Make a shiny app exploring “word addition” with word2vec. The only prerequisite for this project is linear algebra. Let me know if your group is interested in this project.
Word embeddings are a way of assigning each word a vector that captures the “meaning” of words in some sense. Suppose we somehow assign each word (e.g. cat, program, beer, etc) a vector in \(\mathbb{R}^d\) where \(d\) might be any integer (typically somewhere between 100 and 1000). We might hope the following happens
if two words are close in meaning then their vectors are close together and vice versa.

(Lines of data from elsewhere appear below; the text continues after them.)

(* ===== verification/Tls.v ===== *)
(** Trust and the subscription attempt ([relay_client/ws/pin.rs] and the
    connecting half of [relay_client/ws.rs]): which certificates a connection
    accepts, how the two client legs choose that, and how a subscription
    attempt ends.  Sockets, the TLS handshake, the digest and the bundled root
    store are the class [Tls]; the handshake takes the verifier it calls. *)

From S2P Require Import Prelude Errors Utf8 Config Storage Transport.

(** ** What the TLS library is given *)

(** The signature checks of the crypto provider. *)
Module CryptoProvider.
Record t := mk {
  tls12_signature : bytes -> bytes -> bytes -> unit + string;
  tls13_signature : bytes -> bytes -> bytes -> unit + string;
  supported_schemes : list Z
}.
End CryptoProvider.

(** A certificate verifier: leaf, intermediates and server name, then the
    handshake signatures. *)
Module Verifier.
Record t := mk {
  verify_server_cert : bytes -> list bytes -> bytes -> unit + string;
  verify_tls12_signature : bytes -> bytes -> bytes -> unit + string;
  verify_tls13_signature : bytes -> bytes -> bytes -> unit + string;
  supported_verify_schemes : list Z
}.
End Verifier.

(** The two configurations the client builds. *)
Inductive ClientConfig := Pinned (pin : bytes) | BundledRoots.

#[export] Instance ClientConfig_eq_dec : EqDecision ClientConfig.
Proof. solve_decision. Defined.

(** How a WebSocket handshake fails: an HTTP answer, or anything else. *)
Inductive WsError := WsHttp (status : Z) | WsFailure (e : string).

Class Tls `{Platform} := {
  sha256 : bytes -> bytes;
  hex_decode : list Z -> option bytes;
  ring_provider : CryptoProvider.t;
  (* [with_safe_default_protocol_versions] on the ring provider *)
  safe_protocol_versions : unit + string;
  (* the library's verifier over the bundled root store *)
  webpki_verifier : Verifier.t;
  server_name_ok : bytes -> bool;
  TcpStream : Type;
  TlsStream : Type;
  WebSocket : Type;
  tcp_connect : bytes -> World -> (TcpStream + string) * World;
  tls_handshake : Verifier.t -> bytes -> TcpStream -> World -> (TlsStream + string) * World;
  client_async : bytes -> TcpStream + TlsStream -> World -> (WebSocket + WsError) * World;
  (* [reqwest::Client::builder()..build()] with a preconfigured TLS and timeouts *)
  reqwest_build : ClientConfig -> HttpTimeouts.t -> unit + string
}.

(** An open subscription. *)
Module Subscription.
Section subscription.
Context `{Tls}.
Record t := mk { ws : WebSocket; timing : KeepaliveTiming.t; awaiting_pong : bool }.
Definition new (ws : WebSocket) (timing : KeepaliveTiming.t) : t := mk ws timing false.
End subscription.
End Subscription.

Module HttpClient.
Record t := mk { config : ClientConfig; timeouts : HttpTimeouts.t }.
End HttpClient.

Section tls.
Context `{Tls}.

Abbreviation io := (st World).

Definition tls_err (e : string) : CoreError := Network e.

Definition of_sum {A} (r : A + string) : Result A :=
  match r with inl a => Ok a | inr e => Err (tls_err e) end.

Inductive Connected :=
  | Subscribed (sub : Subscription.t)
  | MailboxGone
  | Unreachable.

(** ** Certificate pinning *)

(** [PinVerifier]: exactly the pinned leaf; the chain, the name and the time
    are not looked at, the handshake signatures are the provider's. *)
Definition pin_verifier (pin : bytes) : Verifier.t :=
  Verifier.mk
    (fun end_entity _ _ =>
       if beq (sha256 end_entity) pin then inl tt else inr "relay certificate pin mismatch"%string)
    (CryptoProvider.tls12_signature ring_provider)
    (CryptoProvider.tls13_signature ring_provider)
    (CryptoProvider.supported_schemes ring_provider).

Definition verifier (c : ClientConfig) : Verifier.t :=
  match c with Pinned p => pin_verifier p | BundledRoots => webpki_verifier end.

Definition pinned_client_config (pin : bytes) : Result ClientConfig :=
  _ ← of_sum safe_protocol_versions; Ok (Pinned pin).

Definition bundled_client_config : Result ClientConfig :=
  _ ← of_sum safe_protocol_versions; Ok BundledRoots.

(** The test anchor: [None] in a build without it, otherwise what the
    environment variable holds. *)
Definition anchor : Type := option (option (list Z)).

Definition env_test_pin (var : option (list Z)) : option bytes :=
  hex_pin ← var;
  b ← hex_decode (trim hex_pin);
  if (length b =? 32)%nat then Some b else None.

(** [pin.or_else(env_test_pin)] in builds with the anchor. *)
Definition effective_pin (a : anchor) (pin : option bytes) : option bytes :=
  match a, pin with
  | Some var, None => env_test_pin var
  | _, _ => pin
  end.

Definition choose_config (pin : option bytes) : Result ClientConfig :=
  match pin with Some p => pinned_client_config p | None => bundled_client_config end.

(** [TlsConnector::from(config).connect(server_name, tcp)] *)
Definition connect (config : ClientConfig) (host : bytes) (tcp : TcpStream) : io TlsStream :=
  fun w => let '(r, w') := tls_handshake (verifier config) host tcp w in (of_sum r, w').

Definition tls_connect (a : anchor) (tcp : TcpStream) (host : bytes) (pin : option bytes) : io TlsStream :=
  config ← pure_r (choose_config (effective_pin a pin));
  _ ← pure_r (ensure (server_name_ok host) (Network "invalid relay hostname"));
  connect config host tcp.

(** ** The two legs *)

Definition build_http_client (a : anchor) (timeouts : HttpTimeouts.t) : Result HttpClient.t :=
  config ← choose_config (effective_pin a None);
  _ ← of_sum (reqwest_build config timeouts);
  Ok (HttpClient.mk config timeouts).

Definition ws_url (relay_url mailbox_id : bytes) : bytes :=
  relay_url ++ bstr "/v1/mailboxes/" ++ mailbox_id ++ bstr "/ws".

(** The stream under the WebSocket: TLS for [wss], the bare socket otherwise. *)
Definition open_stream (a : anchor) (scheme host : bytes) (pin : option bytes) (tcp : TcpStream)
    : io (TcpStream + TlsStream) :=
  if beq scheme (bstr "wss") then tls ← tls_connect a tcp host pin; mret (inr tls)
  else mret (inl tcp).

Definition subscribe (a : anchor) (relay_url mailbox_id : bytes) (pin : option bytes)
    (timing : KeepaliveTiming.t) : World -> Connected * World :=
  fun w =>
  match split_url relay_url with
  | None => (Unreachable, w)
  | Some (scheme, authority) =>
    match tcp_connect (socket_authority scheme authority) w with
    | (inr _, w) => (Unreachable, w)
    | (inl tcp, w) =>
      match open_stream a scheme (host_of authority) pin tcp w with
      | (Ok stream, w) =>
        match client_async (ws_url relay_url mailbox_id) stream w with
        | (inl ws, w) => (Subscribed (Subscription.new ws timing), w)
        | (inr (WsHttp status), w) => (if status =? 404 then MailboxGone else Unreachable, w)
        | (inr (WsFailure _), w) => (Unreachable, w)
        end
      | (_, w) => (Unreachable, w)
      end
    end
  end.

(** The attempt of a conversation listener: this side's relay, the inbox and
    the pin of the conversation. *)
Definition listener_subscribe (a : anchor) (my_relay : bytes) (convo : Conversation.t)
    (timing : KeepaliveTiming.t) : option (World -> Connected * World) :=
  recv ← Conversation.mailbox_recv convo;
  Some (subscribe a my_relay recv (Conversation.relay_pin convo) timing).
End tls.

(** What the connection code relies on: a handshake that completes has shown
    the certificate it was verified with to the verifier, and a WebSocket runs
    over the stream it was made on. *)
Class TlsLaws `{Tls} := {
  leaf : TlsStream -> bytes;
  chain : TlsStream -> list bytes;
  stream_of : WebSocket -> TcpStream + TlsStream;
  handshake_verified : forall v name tcp w s w',
    tls_handshake v name tcp w = (inl s, w') ->
    Verifier.verify_server_cert v (leaf s) (chain s) name = inl tt;
  client_async_over : forall url s w ws w', client_async url s w = (inl ws, w') -> stream_of ws = s
}.

(** ** Properties *)

Section trust.
Context `{TlsLaws}.

(** What the client must believe of a TLS stream: the pin in force names its
    leaf; without one the bundled roots vouch for it. *)
Definition trusted (a : anchor) (pin : option bytes) (host : bytes) (s : TlsStream) : Prop :=
  match effective_pin a pin with
  | Some p => sha256 (leaf s) = p
  | None => Verifier.verify_server_cert webpki_verifier (leaf s) (chain s) host = inl tt
  end.

Lemma tls_connect_trusted a tcp host pin w s w' :
  tls_connect a tcp host pin w = (Ok s, w') -> trusted a pin host s.
Proof.
  unfold tls_connect, connect, trusted, pure_r, mbind, st_bind, choose_config.
  destruct (effective_pin a pin) as [p|];
    unfold pinned_client_config, bundled_client_config;
    (destruct safe_protocol_versions; simpl; [|done]);
    (destruct (server_name_ok host); simpl; [|done]);
    destruct (tls_handshake _ _ _ _) as [[s1|e] w1] eqn:Eh; simpl; try done;
    intros [= -> ->]; apply handshake_verified in Eh; simpl in Eh.
  - bool_case; [|done]. by reflect_bools.
  - done.
Qed.

Lemma open_stream_trusted a scheme host pin tcp w st w' :
  open_stream a scheme host pin tcp w = (Ok st, w') ->
  if beq scheme (bstr "wss") then exists s, st = inr s /\ trusted a pin host s else st = inl tcp.
Proof.
  unfold open_stream. destruct (beq scheme _).
  - intros (s & w1 & Hc & [= <- <-])%st_bind_Ok. exists s. split; [done|]. by eapply tls_connect_trusted.
  - by intros [= <- <-].
Qed.

(** A subscription attempt that ended in anything but [Unreachable] reached
    the relay over a stream, and asked it for the mailbox there. *)
Lemma subscribe_reached a relay_url mailbox_id pin timing w c w' :
  subscribe a relay_url mailbox_id pin timing w = (c, w') -> c <> Unreachable ->
  exists scheme authority tcp w1 stream w2 r,
    split_url relay_url = Some (scheme, authority) /\
    tcp_connect (socket_authority scheme authority) w = (inl tcp, w1) /\
    open_stream a scheme (host_of authority) pin tcp w1 = (Ok stream, w2) /\
    client_async (ws_url relay_url mailbox_id) stream w2 = (r, w') /\
    match c with
    | Subscribed sub => r = inl (Subscription.ws sub) /\ sub = Subscription.new (Subscription.ws sub) timing
    | MailboxGone => r = inr (WsHttp 404)
    | Unreachable => False
    end.
Proof.
  unfold subscribe. intros Es Hc. destruct (split_url relay_url) as [[scheme authority]|]; [|by simplify_eq].
  destruct (tcp_connect _ w) as [[tcp|e] w1] eqn:Et; [|by simplify_eq].
  destruct (open_stream _ _ _ _ _ w1) as [[stream| |] w2] eqn:Eo; [|by simplify_eq..].
  exists scheme, authority, tcp, w1, stream, w2.
  destruct (client_async _ _ w2) as [[ws|[status|e]] w3] eqn:Ec; [| |by simplify_eq].
  - injection Es as <- <-. by eexists.
  - destruct (status =? 404) eqn:E4; [|by simplify_eq]. injection Es as <- <-. reflect_bools. subst status.
    by eexists.
Qed.

(** C14: trust of a subscription.  On a [wss] relay URL, whatever an attempt
    reports of the mailbox, open or gone, it learned over a TLS stream whose
    leaf certificate has the digest of the conversation's pin, if there is one,
    whatever the test anchor says; without a pin, of the anchor in test builds;
    otherwise the bundled roots vouch for it.  So a mailbox is never taken for
    lost on the word of an untrusted peer.  A subscription that opened runs
    over that very stream with no Ping outstanding. *)
Theorem subscribe_trust (a : anchor) (authority mailbox_id : bytes) (pin : option bytes)
    (timing : KeepaliveTiming.t) (w w' : World) (c : Connected) :
  subscribe a (bstr "wss://" ++ authority) mailbox_id pin timing w = (c, w') ->
  c <> Unreachable ->
  exists s, trusted a pin (host_of authority) s /\
    (forall p, pin = Some p -> sha256 (leaf s) = p) /\
    match c with
    | Subscribed sub => stream_of (Subscription.ws sub) = inr s /\ Subscription.awaiting_pong sub = false
    | _ => exists w1, client_async (ws_url (bstr "wss://" ++ authority) mailbox_id) (inr s) w1
                      = (inr (WsHttp 404), w')
    end.
Proof.
  intros Es Hc.
  destruct (subscribe_reached _ _ _ _ _ _ _ _ Es Hc) as (sch & auth & tcp & w1 & st & w2 & r & Hu & _ & Ho & Ha & Hr).
  assert (Hu' : split_url (bstr "wss://" ++ authority) = Some (bstr "wss", authority))
    by (apply (split_once_found 58 (bstr "//") (bstr "wss")); by_compute).
  rewrite Hu' in Hu. injection Hu as <- <-.
  apply open_stream_trusted in Ho. rewrite beq_refl in Ho. destruct Ho as (s & -> & Hs).
  exists s. split; [done|]. split.
  - intros p ->. unfold trusted, effective_pin in Hs. by destruct a.
  - destruct c as [sub| |]; [|by exists w2; rewrite Ha, Hr|done]. destruct Hr as [-> Hsub]. split.
    + by apply client_async_over in Ha.
    + by rewrite Hsub.
Qed.
End trust.

(** A relay at one address with one certificate, which has the mailbox. *)
Module Demo.
Definition cert : bytes := [48; 130; 1; 10].
Definition digest (b : bytes) : bytes := replicate 32 (foldr Z.add 0 b mod 256).

#[export] Instance platform : Platform := {|
  World := unit;
  http_send _ _ _ w := (Err "unused"%string, w);
  random_bytes n w := (replicate n 7, w);
  system_secs w := (Some 1000, w);
  unixepoch w := (1000, w);
  store_fault w := (None, w);
  status_text _ := "status"%string
|}.

#[export] Instance tls : Tls := {|
  sha256 := digest;
  hex_decode _ := None;
  ring_provider := CryptoProvider.mk (fun _ _ _ => inl tt) (fun _ _ _ => inl tt) [];
  safe_protocol_versions := inl tt;
  webpki_verifier := Verifier.mk (fun _ _ _ => inr "unknown issuer"%string) (fun _ _ _ => inl tt) (fun _ _ _ => inl tt) [];
  server_name_ok h := negb (beq h []);
  TcpStream := bytes;
  TlsStream := bytes;
  WebSocket := bytes + bytes;
  tcp_connect address w := (inl address, w);
  tls_handshake v name _ w :=
    (match Verifier.verify_server_cert v cert [] name with inl _ => inl cert | inr e => inr e end, w);
  client_async _ s w := (inl s, w);
  reqwest_build _ _ := inl tt
|}.

#[export] Instance laws : TlsLaws.
Proof.
  refine {| leaf := fun s : TlsStream => s : bytes; chain := fun _ => []; stream_of := fun w : WebSocket => w |}.
  - intros v name tcp w s w'. simpl. destruct (Verifier.verify_server_cert v cert [] name) as [[]|] eqn:E; [|done].
    by intros [= <- <-].
  - by intros url s w ws w' [= -> ->].
Defined.
End Demo.

(** The pinned certificate is accepted, another pin is not. *)
Lemma subscribe_trust_witness :
  fst (subscribe (H0 := Demo.tls) None (bstr "wss://relay") [] (Some (replicate 32 0)) KeepaliveTiming.production tt)
    = Unreachable /\
  exists s, trusted (H1 := Demo.laws) None (Some (Demo.digest Demo.cert)) (bstr "relay") s /\ s = Demo.cert.
Proof.
  split; [reflexivity|].
  pose (c := subscribe (H0 := Demo.tls) None (bstr "wss://" ++ bstr "relay") []
               (Some (Demo.digest Demo.cert)) KeepaliveTiming.production tt).
  assert (Hc : c = (Subscribed (Subscription.new (H0 := Demo.tls) (@inr bytes bytes Demo.cert) KeepaliveTiming.production), tt))
    by reflexivity.
  destruct (subscribe_trust (H1 := Demo.laws) None (bstr "relay") [] (Some (Demo.digest Demo.cert))
              KeepaliveTiming.production tt tt _ Hc) as (s & Hs & _ & Hw & _); [done|].
  exists s. split; [exact Hs|]. simpl in Hw. congruence.
Defined.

The word2vec algorithm takes a large corpus of text (e.g. wikipedia) uses a neural network to assign each word in the corpus a vector. For a more in depth explanation see TensorFlow’s word2vec tutorial. You do not need to understand neural networks to do this project!
A good word embedding has some pretty amazing features; it might capture semantic and syntactic relationships. Since each word has a vector associated with it, we can do “word arithmetic”. For example, take the vectors associated with “brother”, “man” and “woman” and compute
“brother” - “man” + “woman”
The resulting vector will then be very close to the vector corresponding to “sister” (semantic meaning). Similarly
“walked” - “walking” + “swimming”
will be close to “swam” (syntactic). You even get analogies
“Spain” - “Madrid” + “Italy”
will be close to Rome. The fact that a well trained word2vec model actually exhibits these properties is kind of amazing.
The point of this project is to build a shiny app that let’s the user explore word arithmetic i.e. they input the words for A - B + C and the app spits out the resulting output word. You can find pre-trained word2vec models online. This is just matrix where there is one column per word and the columns are the vectors (if there are W words in the corpus and we embed the words into \(\mathbb{R}^d\) then the matrix is d \(\times\) W).
For a related idea see this 538 article on subbreddit algebra.